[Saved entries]
==============================
(** Step 1 decides alone when it finds a base: the hint is not looked at. *)
Lemma from_name_in_exact (name : string) (hint : option string) (b : ModelConfig) :
  find (names_base name) (base_models_of d) = Some b ->
  from_name_in d name hint = Return b.
Proof. intros E. unfold from_name_in. rewrite E. reflexivity. Qed.

Lemma from_name_in_invalid (name h : string) :
  find (names_base name) (base_models_of d) = None ->
  h <> EmptyString ->
  ~ In (Some h) (allowed_names (base_models_of d)) ->
  from_name_in d name (Some h)
  = Raise (InvalidBaseModel
             ("Invalid base_model. Choose one of "
              ++ Py.repr_list (allowed_names (base_models_of d)))).
Proof.
  intros E N A. unfold from_name_in. rewrite E.
  apply PyFacts.truthy_Some in N. rewrite N.
  rewrite <- PyFacts.mem_iff in A. apply not_true_is_false in A. rewrite A.
  reflexivity.
Qed.

Lemma from_name_in_hint (name h : string) :
  find (names_base name) (base_models_of d) = None ->
  h <> EmptyString ->
  In (Some h) (allowed_names (base_models_of d)) ->
  exists b, find (names_base h) (base_models_of d) = Some b
            /\ from_name_in d name (Some h) = Return (construct b name).
Proof.
  intros E N A. unfold from_name_in. rewrite E.
  apply PyFacts.truthy_Some in N. rewrite N.
  pose proof A as M. rewrite <- PyFacts.mem_iff in M. rewrite M. simpl.
  change (hint_names_base (Some h)) with (names_base h).
  apply allowed_names_In in A. destruct A as [b0 [I F]].
  destruct (find_is_Some _ _ _ I F) as [b Fb].
  exists b. rewrite Fb. split; reflexivity.
Qed.

Lemma from_name_in_infer (name : string) (hint : option string) :
  find (names_base name) (base_models_of d) = None ->
  Py.truthy hint = false ->
  from_name_in d name hint
  = match find (alias_within name) (base_models_of d) with
    | Some b => Return (construct b name)
    | None => Raise (ModelConfigError ("Cannot infer base_model from " ++ name))
    end.
Proof.
  intros E T. unfold from_name_in. rewrite E, T. reflexivity.
Qed.


End Resolver.

(** ** The registry *)

Lemma base_models_In (m : ModelConfig) :
  In m base_models <-> In m (values AVAILABLE_MODELS) /\ base_model m = None.
Proof. apply base_models_of_In. Qed.

Lemma base_models_sorted : StronglySorted by_priority base_models.
Proof. apply base_models_of_sorted. Qed.

(** Every record of the table is a base model, so the scan runs over all
    twelve of them, in this order. *)
Lemma base_models_order :
  map (fun b => (alias b, priority b)) base_models
  = [ (Some "dev-fill", 0); (Some "dev", 1); (Some "schnell", 2);
      (Some "dev-redux", 3); (Some "dev-depth", 4);
      (Some "dev-controlnet-canny", 5); (Some "schnell-controlnet-canny", 6);
      (Some "dev-controlnet-upscaler", 7); (Some "f-lite", 8);
      (Some "xulf-s", 9); (Some "f-lite", 10); (Some "shuttle-3", 11) ].
Proof. reflexivity. Qed.

Lemma allowed_names_nonempty :
  ~ In (Some EmptyString) (allowed_names base_models).
Proof.
  rewrite <- PyFacts.mem_iff. vm_compute. discriminate.
Qed.

(** Membership in a closed list, by running down the list. *)
Ltac in_closed_list :=
  simpl; repeat first [left; reflexivity | right].
(** * cu2qu: cubic-to-quadratic Bezier approximation

    A shallow embedding of [Lib/cu2qu/__init__.py] and the properties of
    its spline constructor, error sampler and search drivers.

    Numbers.  The Python code is duck-typed over numbers: it only uses
    [+ - * /], unary minus, [math.hypot], the comparisons [<=] and [>],
    the literals [0.5] and [1.5], and integers that it turns into numbers
    by mixing them into the arithmetic.  The embedding is therefore written
    over an interface [Arith] with exactly these operations, and the
    theorems hold for every interpretation of it; where a theorem needs a
    law of arithmetic, the law is a stated hypothesis.  The operations are
    total, as they are on floats, where an overflow gives an infinity; the
    one exception the arithmetic can raise is the [ZeroDivisionError] of
    [/], which is modelled ([OverflowError] on integers too large for a
    float is not).  Loop counters, lengths and segment counts are Python
    [int]s and are modelled by [Z].

    Exceptions.  Python exceptions are modelled by the error monad
    [result]; [try ... except] and [for ... else] are written out. *)

From Stdlib Require Import ZArith List Bool Lia.
From Stdlib Require Import QArith Qcanon Ring.
From Stdlib Require PrimFloat Uint63.
Import ListNotations.
Local Open Scope Z_scope.

(* ================================================================= *)
(** * Part I: the program *)
(* ================================================================= *)

(** ** Exceptions

    The exceptions and results are parameterised by the type [N] of
    numbers only; a cubic over [N] is four pairs of numbers. *)

(** [ApproxNotFoundError(curve, error)] keeps its two arguments in
    [self.curve] and [self.error]; [error] may be [None]. *)
Inductive exn (N : Type) : Type :=
| ZeroDivisionError
| ValueError
| IndexError
| TypeError
| UnboundLocalError
| AssertionError
| ApproxNotFoundError (curve : N * N * (N * N) * (N * N) * (N * N))
    (error : option N).

Arguments ZeroDivisionError {N}.
Arguments ValueError {N}.
Arguments IndexError {N}.
Arguments TypeError {N}.
Arguments UnboundLocalError {N}.
Arguments AssertionError {N}.
Arguments ApproxNotFoundError {N} curve error.

Inductive result (N T : Type) : Type :=
| Ok (v : T)
| Raise (e : exn N).

Arguments Ok {N T} v.
Arguments Raise {N T} e.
==============================
> [TASK DETAILS]: Exactly as written, please transcribe the lines from the start of the records above to the line that holds "from_name_in d name hint = Return b.", both ends included.

> [COMPLETED EXERCISE]:
(** Step 1 decides alone when it finds a base: the hint is not looked at. *)
Lemma from_name_in_exact (name : string) (hint : option string) (b : ModelConfig) :
  find (names_base name) (base_models_of d) = Some b ->
  from_name_in d name hint = Return b.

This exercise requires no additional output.